Mariette in Ecstasy
Page 14
At Holy Communion half the church is huddled up by the front pews and railing to have a glimpse of the postulant in the north choir behind the grille. She is not in her stall, however, but has hidden herself from the public and is getting up from Sister Claudine’s kneeler in the south choir. Tears of shame and penance shiver like hot mercury in her eyes as she finally kneels before Père Marriott, and then there are sighs and talk and great noise from the people until she gets up again and turns away to the oratory without lifting a hand in blessing, and then Père Marriott goes down to his parishoners with the Hosts and a haughty woman squats to reach through the railing and take back her jar of quince marmalade.
Sexagesima Sunday.
Six people in old pelt coats are trying to hide from the bitter cold as they scurry toward the church in the predawn darkness. Another four are a half-mile behind them. And horses are splashing through pasture snow in front of full sleighs and toboggans.

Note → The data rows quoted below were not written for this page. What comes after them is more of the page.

(* ===== verification/Ingress.v ===== *)
(** Public ingress at gateway Nodes (packages/backend/convex/infra/ingress.ts): the ports host
    services keep, mesh service names, and the gateway port of each route label. *)

From S2P Require Import Prelude JsLib Schema HostLabels Egress AppPolicy InfraSchema DockerArgs AppSpecs Pipeline.

Definition INGRESS_PORT_START : Z := 61100.
Definition INGRESS_PORT_END : Z := 61999.
Definition MESH_LINK_LIMIT : Z := 128.
Definition MESH_EXPOSURE_LIMIT : Z := 128.
Definition INGRESS_MAX_CONNECTIONS : Z := 1024.

(** [/^[^/:]+:(\d{1,5})(\/|$)/] of the trimmed ERAINFRA_REGISTRY. *)
Definition registry_service_port (registry : option string) : option Z :=
  match str_split ":" (or_else "" (head (str_split "/" (trim (or_else "" registry))))) with
  | [host; port] =>
      if Nat.ltb 0 (String.length host) && short_digits 5 port then Some (digits_value port) else None
  | _ => None
  end.

Definition isHostServicePort (port : Z) (registry : option string) : bool :=
  (port =? 61050) || (port =? 61080) || (port =? 61090) ||
  ((INGRESS_PORT_START <=? port) && (port <=? INGRESS_PORT_END)) ||
  match registry_service_port registry with Some p => p =? port | None => false end.

(** [new TextEncoder().encode(text)] of a Latin-1 string. *)
Definition utf8_bytes (text : string) : list Z :=
  c ← String.list_ascii_of_string text; if ch c <? 128 then [ch c] else [192 + ch c / 64; 128 + ch c mod 64].

(** FNV-1a on 32 bits: [Math.imul(hash ^ byte, 0x01000193) >>> 0]. *)
Definition fnv1a (text : string) : Z :=
  foldl (λ hash byte, (Z.lxor hash byte * 16777619) mod 2 ^ 32) 2166136261 (utf8_bytes text).

Definition SERVICE_PREFIX : string := "ingress.".

(** [n.toString(16).padStart(8, "0")] of a 32-bit number *)
Definition hex8 (n : Z) : string :=
  str_join "" ((λ i, hex_byte (Z.to_nat (Z.shiftr n (8 * i) mod 256))) <$> [3; 2; 1; 0]).

Definition ingressServiceName (label : string) : string :=
  let name := SERVICE_PREFIX +:+ label in
  if Nat.leb (String.length name) 64 then name
  else SERVICE_PREFIX +:+ slice0 46 label +:+ "." +:+ hex8 (fnv1a label).

Definition isIngressServiceName (name : string) : bool := starts_with SERVICE_PREFIX name.

(** ** Gateway ports *)

Definition INGRESS_SIZE : Z := INGRESS_PORT_END - INGRESS_PORT_START + 1.

(** [while (taken.has(slot)) slot = (slot + 1) % size]; as many turns as there are slots suffice
    while one is free. *)
Fixpoint probe (turns : nat) (taken : list Z) (slot : Z) : Z :=
  match turns with
  | O => slot
  | S turns => if bool_decide (slot ∈ taken) then probe turns taken ((slot + 1) mod INGRESS_SIZE) else slot
  end.

Fixpoint place_labels (taken : list Z) (ports : list (string * Z)) (labels : list string) : list (string * Z) :=
  match labels with
  | [] => ports
  | label :: labels =>
      if bool_decide (label ∈ ports.*1) then place_labels taken ports labels
      else if INGRESS_SIZE <=? Z.of_nat (length taken) then ports
      else
        let slot := probe (Z.to_nat INGRESS_SIZE) taken (fnv1a label mod INGRESS_SIZE) in
        place_labels (taken ++ [slot]) (ports ++ [(label, INGRESS_PORT_START + slot)]) labels
  end.

(** Oldest first, then by name. *)
Definition creation_order (localeCompare : string → string → Z) (a b : string * Z) : Z :=
  if a.2 =? b.2 then localeCompare a.1 b.1 else a.2 - b.2.

Definition ingressPorts (localeCompare : string → string → Z) (routes : list (string * Z)) : list (string * Z) :=
  place_labels [] [] (to_sorted (creation_order localeCompare) routes).*1.

Example fnv1a_vectors : fnv1a "" = 2166136261 ∧ fnv1a "a" = 3826002220 ∧ fnv1a "foobar" = 3214735720.
Proof. vm_compute. done. Qed.

(** ** The ports are a partial injection *)

Section probing.
Implicit Types (taken : list Z) (slot : Z).

Definition in_range slot : Prop := 0 ≤ slot < INGRESS_SIZE.

Lemma probe_range n taken slot : in_range slot → in_range (probe n taken slot).
Proof.
  revert slot. induction n as [|n IH]; intros slot Hs; simpl; [done|]. destruct (bool_decide _); [|done].
  apply IH. unfold in_range, INGRESS_SIZE, INGRESS_PORT_END, INGRESS_PORT_START in *. apply Z.mod_pos_bound. lia.
Qed.

(** What a failed search has seen: the next [n] slots, going round, are all taken. *)
Lemma probe_taken n taken slot :
  in_range slot → probe n taken slot ∈ taken →
  ∀ i, (i < Z.of_nat n) → 0 ≤ i → (slot + i) mod INGRESS_SIZE ∈ taken.
Proof.
  revert slot. induction n as [|n IH]; intros slot Hs Hp i Hi Hi0; [lia|]. simpl in Hp.
  destruct (bool_decide_reflect (slot ∈ taken)) as [Hin|]; [|done].
  destruct (decide (i = 0)) as [->|Hne].
  - rewrite Z.add_0_r, Z.mod_small by (unfold in_range in Hs; lia). done.
  - assert (0 < INGRESS_SIZE) by (unfold in_range in Hs; lia).
    replace ((slot + i) mod INGRESS_SIZE) with (((slot + 1) mod INGRESS_SIZE + (i - 1)) mod INGRESS_SIZE)
      by (rewrite Z.add_mod_idemp_l by lia; f_equal; lia).
    apply IH; [by apply Z.mod_pos_bound|done|lia|lia].
Qed.

Lemma all_slots_length taken : (∀ x, in_range x → x ∈ taken) → INGRESS_SIZE ≤ Z.of_nat (length taken).
Proof.
  intros H. assert (seqZ 0 INGRESS_SIZE ⊆+ taken) as Hsub.
  { apply NoDup_submseteq; [apply NoDup_seqZ|]. intros x Hx%elem_of_seqZ. apply H. unfold in_range. lia. }
  apply submseteq_length in Hsub. rewrite length_seqZ in Hsub. lia.
Qed.

(** The loop ends at a free slot while one is left. *)
Lemma probe_free taken slot :
  in_range slot → Z.of_nat (length taken) < INGRESS_SIZE → probe (Z.to_nat INGRESS_SIZE) taken slot ∉ taken.
Proof.
  intros Hs Hlen Hin. pose proof (probe_taken _ _ _ Hs Hin) as Hall.
  enough (INGRESS_SIZE ≤ Z.of_nat (length taken)) by lia. apply all_slots_length. intros x Hx.
  unfold in_range in *. assert (0 < INGRESS_SIZE) by lia.
  specialize (Hall ((x - slot) mod INGRESS_SIZE)). rewrite Z.add_mod_idemp_r in Hall by lia.
  replace (slot + (x - slot)) with x in Hall by lia. rewrite (Z.mod_small x) in Hall by lia.
  pose proof (Z.mod_pos_bound (x - slot) INGRESS_SIZE ltac:(lia)). apply Hall; lia.
Qed.
End probing.

(** The state of the loop: the ports handed out are those of the taken slots, each once. *)
Record placed (taken : list Z) (ports : list (string * Z)) : Prop := {
  pd_ports : ports.*2 = (λ slot, INGRESS_PORT_START + slot) <$> taken;
  pd_nodup : NoDup taken;
  pd_range : Forall in_range taken;
  pd_labels : NoDup ports.*1;
}.

Lemma placed_step taken ports label :
  placed taken ports → label ∉ ports.*1 → Z.of_nat (length taken) < INGRESS_SIZE →
  let slot := probe (Z.to_nat INGRESS_SIZE) taken (fnv1a label mod INGRESS_SIZE) in
  placed (taken ++ [slot]) (ports ++ [(label, INGRESS_PORT_START + slot)]).
Proof.
  intros [Hp Hnd Hr Hl] Hnew Hlen slot.
  assert (in_range (fnv1a label mod INGRESS_SIZE)) as Hs by (apply Z.mod_pos_bound; done).
  split.
  - by rewrite !fmap_app, Hp.
  - apply NoDup_app. split; [done|]. split; [|apply NoDup_singleton].
    intros x Hx ->%list_elem_of_singleton. by apply (probe_free taken) in Hx.
  - apply Forall_app. split; [done|]. apply Forall_singleton. by apply probe_range.
  - rewrite fmap_app. apply NoDup_app. split; [done|]. split; [|apply NoDup_singleton].
    intros x Hx ->%list_elem_of_singleton. done.
Qed.

Lemma place_labels_prefix taken ports labels : ports `prefix_of` place_labels taken ports labels.
Proof.
  revert taken ports. induction labels as [|label labels IH]; intros taken ports; cbn [place_labels]; [done|].
  destruct (bool_decide _); [apply IH|]. destruct (_ <=? _); [done|]. etrans; [|apply IH]. by eexists.
Qed.

(** The result, given the state at the start. *)
Lemma place_labels_spec taken ports labels :
  placed taken ports →
  let out := place_labels taken ports labels in
  (∃ taken', placed taken' out) ∧
  ((∀ label, label ∈ labels → label ∈ out.*1) ∨ INGRESS_SIZE ≤ Z.of_nat (length out)).
Proof.
  revert taken ports. induction labels as [|label labels IH]; intros taken ports Hp; cbn [place_labels].
  { split; [by exists taken|]. left. by intros ? ?%elem_of_nil. }
  destruct (bool_decide_reflect (label ∈ ports.*1)) as [Hin|Hnew].
  - destruct (IH taken ports Hp) as [Hout [Hall|]]; [|by auto]. split; [done|]. left.
    intros l [->|Hl]%elem_of_cons; [|by apply Hall].
    destruct (place_labels_prefix taken ports labels) as [k ->]. rewrite fmap_app. apply elem_of_app. by left.
  - destruct (Z.leb_spec INGRESS_SIZE (Z.of_nat (length taken))) as [Hfull|Hroom].
    + split; [by exists taken|]. right. pose proof (pd_ports _ _ Hp) as E. apply (f_equal length) in E.
      rewrite !length_fmap in E. lia.
    + pose proof (placed_step _ _ _ Hp Hnew Hroom) as Hp'. cbv zeta in Hp'.
      destruct (IH _ _ Hp') as [Hout [Hall|]]; [|by auto]. split; [done|]. left.
      intros l [->|Hl]%elem_of_cons; [|by apply Hall].
      match goal with |- _ ∈ (place_labels ?t ?p ?ls).*1 => destruct (place_labels_prefix t p ls) as [k ->] end.
      rewrite !fmap_app. apply elem_of_app. left. apply elem_of_app. right. left.
Qed.

(** A label that comes after the others moves none of them. *)
Lemma place_labels_app taken ports labels more :
  place_labels taken ports labels `prefix_of` place_labels taken ports (labels ++ more).
Proof.
  revert taken ports. induction labels as [|label labels IH]; intros taken ports; cbn [place_labels app]; [apply place_labels_prefix|].
  destruct (bool_decide _); [apply IH|]. destruct (_ <=? _); [done|]. apply IH.
Qed.

Lemma sort_insert_last {A} (cmp : A → A → Z) x l r :
  cmp x r ≤ 0 → sort_insert cmp x (l ++ [r]) = sort_insert cmp x l ++ [r].
Proof.
  intros Hx. induction l as [|y l IH]; simpl; [by destruct (Z.leb_spec (cmp x r) 0); [|lia]|].
  destruct (cmp x y <=? 0); [done|]. by rewrite IH.
Qed.

Lemma to_sorted_last {A} (cmp : A → A → Z) l r : Forall (λ x, cmp x r ≤ 0) l → to_sorted cmp (l ++ [r]) = to_sorted cmp l ++ [r].
Proof.
  induction 1 as [|x l Hx _ IH]; [done|]. simpl. change (foldr (sort_insert cmp) [] (l ++ [r])) with (to_sorted cmp (l ++ [r])).
  rewrite IH. by apply sort_insert_last.
Qed.

Lemma ingressPorts_placed localeCompare routes : ∃ taken, placed taken (ingressPorts localeCompare routes).
Proof. apply place_labels_spec. split; simpl; constructor. Qed.

Lemma placed_port_range taken ports label port :
  placed taken ports → (label, port) ∈ ports → INGRESS_PORT_START ≤ port ≤ INGRESS_PORT_END.
Proof.
  intros [Hp _ Hr _] Hin. assert (port ∈ ports.*2) as Hport by (apply list_elem_of_fmap; by exists (label, port)).
  rewrite Hp in Hport. apply list_elem_of_fmap in Hport as (slot & -> & Hslot). rewrite Forall_forall in Hr.
  apply Hr in Hslot. unfold in_range, INGRESS_SIZE in Hslot. lia.
Qed.

(** C17: gateway ports.  No two route labels get the same port, no label gets two, every port is in
    the range kept for ingress, every label gets one unless all nine hundred are handed out, and a
    route created after the others moves none of their ports. *)
Theorem ingressPorts_stable localeCompare routes :
  let ports := ingressPorts localeCompare routes in
  NoDup ports.*1 ∧ NoDup ports.*2 ∧
  (∀ label port, (label, port) ∈ ports → INGRESS_PORT_START ≤ port ≤ INGRESS_PORT_END) ∧
  ((∀ label at_, (label, at_) ∈ routes → label ∈ ports.*1) ∨ length ports = 900%nat) ∧
  ∀ route, Forall (λ r : string * Z, r.2 < route.2) routes → ports `prefix_of` ingressPorts localeCompare (routes ++ [route]).
Proof.
  intros ports.
  assert (placed [] []) as H0 by (split; simpl; constructor).
  destruct (place_labels_spec [] [] (to_sorted (creation_order localeCompare) routes).*1 H0) as [[taken [Hp Hnd Hr Hl]] Hall].
  change (place_labels [] [] _) with ports in Hp, Hl, Hall. split; [done|]. split; [|split; [|split]].
  - rewrite Hp. apply NoDup_fmap_2; [|done]. intros x y ?. lia.
  - intros label port. by eapply placed_port_range.
  - destruct Hall as [Hall|Hfull]; [left|right].
    + intros label at_ Hin. apply Hall, list_elem_of_fmap. exists (label, at_). split; [done|]. by apply elem_of_to_sorted.
    + assert (length ports = length taken) as E by (apply (f_equal length) in Hp; by rewrite !length_fmap in Hp).
      assert (length taken ≤ Z.to_nat INGRESS_SIZE)%nat as Hle.
      { rewrite <- (length_seqZ 0 INGRESS_SIZE). apply submseteq_length, NoDup_submseteq; [done|].
        intros x Hx. rewrite Forall_forall in Hr. apply elem_of_seqZ. apply Hr in Hx. unfold in_range in Hx. lia. }
      unfold INGRESS_SIZE, INGRESS_PORT_END, INGRESS_PORT_START in *. lia.
  - intros route Hlast. unfold ports, ingressPorts. rewrite to_sorted_last.
    + rewrite fmap_app. apply place_labels_app.
    + eapply Forall_impl; [done|]. intros r Hlt. unfold creation_order. simpl in Hlt.
      destruct (Z.eqb_spec r.2 route.2); lia.
Qed.
Definition describeSilentController (p : observed_profile) (silentMs now : Z) : string :=
  let subject := "Profile " +:+ op_name p +:+ " has had no listening controller for " +:+ formatAge silentMs in
  match lv_primary (op_controller p) with
  | None => subject +:+ "."
  | Some primary =>
      let who := hb_hostname primary +:+ " (" +:+ hb_version primary +:+ ")" in
      let why := match hb_lastError primary with Some e => ": " +:+ e | None => "" end in
      match lv_status (op_controller p) with
      | StWaiting =>
          if hb_sessionState primary === SStandby then
            subject +:+ "; " +:+ who +:+ " is standing by, waiting for the Profile's controller lease" +:+ why
          else if hb_sessionState primary === SConflict then
            subject +:+ "; " +:+ who +:+ " is reporting but GitHub refuses it the session because another one exists" +:+ why
          else subject +:+ "; " +:+ who +:+ " is reporting but has not opened a session yet" +:+ why
      | _ =>
          let last := match lv_lastHeartbeatAt (op_controller p) with
            | Some t => " " +:+ formatAge (Z.max 0 (now - t)) +:+ " ago" | None => "" end in
          if hb_sessionState primary === SStopped then subject +:+ "; " +:+ who +:+ " stopped" +:+ last +:+ why
          else subject +:+ "; the last report came from " +:+ who +:+ last +:+ "."
      end
  end.

Definition describeCondition (c : alert_condition) : string :=
  match c with
  | WorkerOffline m => "Worker offline for " +:+ num_text m +:+ "m"
  | ProfileNoReadyWorker => "Profile has no ready Worker"
  | ProfileReadinessDegraded => "Worker readiness degraded or failed"
  | ProfileLabelConflict => "Profiles' scale-set labels overlap"
  | QueueBacklog m => "Oldest queued Attempt older than " +:+ num_text m +:+ "m"
  | FailureRate p w n => num_text p +:+ "% of Attempts failed over " +:+ num_text w +:+ "m (at least " +:+ num_text n +:+ ")"
  | ConsecutiveFailures n => num_text n +:+ " consecutive failed Attempts"
  | AttemptDuration m => "Attempt running longer than " +:+ num_text m +:+ "m"
  | ControllerSilent m => "No controller listening for " +:+ num_text m +:+ "m"
  | NodeCommandsBlocked m => "Node unable to run commands for " +:+ num_text m +:+ "m"
  | NodeOffline m => "Node offline for " +:+ num_text m +:+ "m"
  | RunnerReleaseExpiring => "Image's actions/runner within 5 days of GitHub's cutoff or past it"
  end.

Sister Anne is on the church steps in a gray sweater and galoshes, flirting up fresh snow with a broom and saying nothing even to old friends as she opens the church doors. And Sisters Sabine and Zélie are up on high stepladders inside, just finishing hooking up a great purple theater curtain across the front of the grille as Sister Honoré sings from the Psalter. Some people wait a half hour for the great curtain to part, and then they get up from the pews with irritation and go out into the night again.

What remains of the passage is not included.